**Work request**
Please return the lines of the data that contain "storedproc".

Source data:
<<<<

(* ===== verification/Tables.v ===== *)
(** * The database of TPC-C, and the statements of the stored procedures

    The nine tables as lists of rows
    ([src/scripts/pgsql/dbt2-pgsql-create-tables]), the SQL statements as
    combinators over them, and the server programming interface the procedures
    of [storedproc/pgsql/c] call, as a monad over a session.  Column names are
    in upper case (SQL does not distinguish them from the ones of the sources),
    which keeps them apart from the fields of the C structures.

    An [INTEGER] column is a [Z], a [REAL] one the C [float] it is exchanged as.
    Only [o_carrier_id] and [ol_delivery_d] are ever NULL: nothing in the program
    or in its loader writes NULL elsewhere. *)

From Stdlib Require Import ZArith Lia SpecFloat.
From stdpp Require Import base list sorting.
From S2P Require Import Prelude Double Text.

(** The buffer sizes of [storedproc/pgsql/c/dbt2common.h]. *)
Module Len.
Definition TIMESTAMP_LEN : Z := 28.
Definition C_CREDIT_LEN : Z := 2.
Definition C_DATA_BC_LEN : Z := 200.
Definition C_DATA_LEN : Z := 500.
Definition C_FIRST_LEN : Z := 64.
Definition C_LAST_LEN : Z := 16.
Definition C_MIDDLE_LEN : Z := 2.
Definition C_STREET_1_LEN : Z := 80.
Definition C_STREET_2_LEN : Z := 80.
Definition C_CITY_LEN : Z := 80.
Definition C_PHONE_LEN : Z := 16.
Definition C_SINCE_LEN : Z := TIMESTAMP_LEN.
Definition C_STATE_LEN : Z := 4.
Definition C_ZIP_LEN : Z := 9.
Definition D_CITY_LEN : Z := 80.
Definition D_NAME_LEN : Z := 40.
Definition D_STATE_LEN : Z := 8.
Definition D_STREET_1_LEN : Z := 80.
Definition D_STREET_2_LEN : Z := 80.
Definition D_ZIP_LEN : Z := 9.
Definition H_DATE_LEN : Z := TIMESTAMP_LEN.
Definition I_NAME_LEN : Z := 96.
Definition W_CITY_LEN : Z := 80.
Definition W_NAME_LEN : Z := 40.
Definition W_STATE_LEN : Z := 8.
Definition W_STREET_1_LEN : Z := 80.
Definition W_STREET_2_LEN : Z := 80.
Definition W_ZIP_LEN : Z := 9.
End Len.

>>>>

**Expected answer**
    of [storedproc/pgsql/c] call, as a monad over a session.  Column names are
(** The buffer sizes of [storedproc/pgsql/c/dbt2common.h]. *)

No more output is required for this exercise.